Your goal
In the listing below, locate the line containing "#[export] Instance good_preorder" and the line containing "Proof. apply omap_app. Qed.". Output both of them and every line between, exactly as written, and nothing more.

*** Opening Provided records ***

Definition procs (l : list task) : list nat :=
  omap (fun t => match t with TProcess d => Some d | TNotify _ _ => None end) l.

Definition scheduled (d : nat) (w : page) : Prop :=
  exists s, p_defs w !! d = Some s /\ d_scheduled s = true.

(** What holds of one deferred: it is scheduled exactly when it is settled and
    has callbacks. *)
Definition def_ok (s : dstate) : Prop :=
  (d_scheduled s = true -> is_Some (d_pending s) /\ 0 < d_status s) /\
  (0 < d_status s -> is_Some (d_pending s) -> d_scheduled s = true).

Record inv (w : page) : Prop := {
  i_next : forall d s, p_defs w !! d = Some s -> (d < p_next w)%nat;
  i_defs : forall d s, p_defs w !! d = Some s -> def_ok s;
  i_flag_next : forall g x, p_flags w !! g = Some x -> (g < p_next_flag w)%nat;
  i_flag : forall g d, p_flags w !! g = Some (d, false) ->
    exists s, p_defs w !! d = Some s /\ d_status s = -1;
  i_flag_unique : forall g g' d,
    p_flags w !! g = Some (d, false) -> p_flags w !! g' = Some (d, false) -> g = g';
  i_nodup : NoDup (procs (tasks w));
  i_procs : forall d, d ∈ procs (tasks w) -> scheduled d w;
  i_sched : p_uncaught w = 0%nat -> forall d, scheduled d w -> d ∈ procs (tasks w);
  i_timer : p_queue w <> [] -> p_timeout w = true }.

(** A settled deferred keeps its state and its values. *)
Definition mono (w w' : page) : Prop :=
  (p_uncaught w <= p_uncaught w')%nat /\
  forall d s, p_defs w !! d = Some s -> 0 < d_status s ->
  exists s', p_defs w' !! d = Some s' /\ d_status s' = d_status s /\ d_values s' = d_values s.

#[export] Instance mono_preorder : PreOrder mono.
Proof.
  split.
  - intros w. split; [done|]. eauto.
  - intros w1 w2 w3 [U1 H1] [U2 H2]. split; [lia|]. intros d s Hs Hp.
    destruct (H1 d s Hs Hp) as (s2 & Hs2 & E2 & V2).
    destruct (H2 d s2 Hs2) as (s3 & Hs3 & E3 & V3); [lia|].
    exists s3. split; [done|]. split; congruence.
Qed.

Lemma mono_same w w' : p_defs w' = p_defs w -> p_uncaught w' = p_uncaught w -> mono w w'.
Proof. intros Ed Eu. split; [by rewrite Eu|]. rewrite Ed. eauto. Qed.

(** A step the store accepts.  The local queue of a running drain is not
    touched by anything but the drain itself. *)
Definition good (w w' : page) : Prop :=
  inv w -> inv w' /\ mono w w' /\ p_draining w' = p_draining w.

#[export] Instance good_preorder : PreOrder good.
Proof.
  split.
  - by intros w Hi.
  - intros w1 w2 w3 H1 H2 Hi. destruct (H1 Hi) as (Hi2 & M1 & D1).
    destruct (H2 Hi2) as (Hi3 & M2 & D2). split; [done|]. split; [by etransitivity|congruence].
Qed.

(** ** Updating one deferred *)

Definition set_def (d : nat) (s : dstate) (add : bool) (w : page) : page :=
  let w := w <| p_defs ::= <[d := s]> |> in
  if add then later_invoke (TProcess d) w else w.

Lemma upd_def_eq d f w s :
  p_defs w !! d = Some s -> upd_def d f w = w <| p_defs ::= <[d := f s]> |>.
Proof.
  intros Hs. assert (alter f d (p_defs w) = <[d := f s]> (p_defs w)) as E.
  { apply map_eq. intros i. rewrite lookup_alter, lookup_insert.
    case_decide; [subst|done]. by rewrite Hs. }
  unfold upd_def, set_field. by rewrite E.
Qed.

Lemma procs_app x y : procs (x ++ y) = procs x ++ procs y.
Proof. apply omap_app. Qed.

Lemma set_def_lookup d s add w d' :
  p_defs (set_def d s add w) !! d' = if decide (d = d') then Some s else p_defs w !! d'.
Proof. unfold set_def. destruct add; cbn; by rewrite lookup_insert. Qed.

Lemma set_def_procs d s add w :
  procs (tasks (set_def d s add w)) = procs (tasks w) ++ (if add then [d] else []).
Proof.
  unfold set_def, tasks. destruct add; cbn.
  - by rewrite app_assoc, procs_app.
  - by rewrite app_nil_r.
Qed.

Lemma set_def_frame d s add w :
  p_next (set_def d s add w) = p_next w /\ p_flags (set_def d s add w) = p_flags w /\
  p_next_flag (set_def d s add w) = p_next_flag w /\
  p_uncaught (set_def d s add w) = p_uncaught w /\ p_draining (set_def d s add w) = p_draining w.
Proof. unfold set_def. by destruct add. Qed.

*** Closing Provided records ***

Answer space
#[export] Instance good_preorder : PreOrder good.
Proof.
  split.
  - by intros w Hi.
  - intros w1 w2 w3 H1 H2 Hi. destruct (H1 Hi) as (Hi2 & M1 & D1).
    destruct (H2 Hi2) as (Hi3 & M2 & D2). split; [done|]. split; [by etransitivity|congruence].
Qed.

(** ** Updating one deferred *)

Definition set_def (d : nat) (s : dstate) (add : bool) (w : page) : page :=
  let w := w <| p_defs ::= <[d := s]> |> in
  if add then later_invoke (TProcess d) w else w.

Lemma upd_def_eq d f w s :
  p_defs w !! d = Some s -> upd_def d f w = w <| p_defs ::= <[d := f s]> |>.
Proof.
  intros Hs. assert (alter f d (p_defs w) = <[d := f s]> (p_defs w)) as E.
  { apply map_eq. intros i. rewrite lookup_alter, lookup_insert.
    case_decide; [subst|done]. by rewrite Hs. }
  unfold upd_def, set_field. by rewrite E.
Qed.

Lemma procs_app x y : procs (x ++ y) = procs x ++ procs y.
Proof. apply omap_app. Qed.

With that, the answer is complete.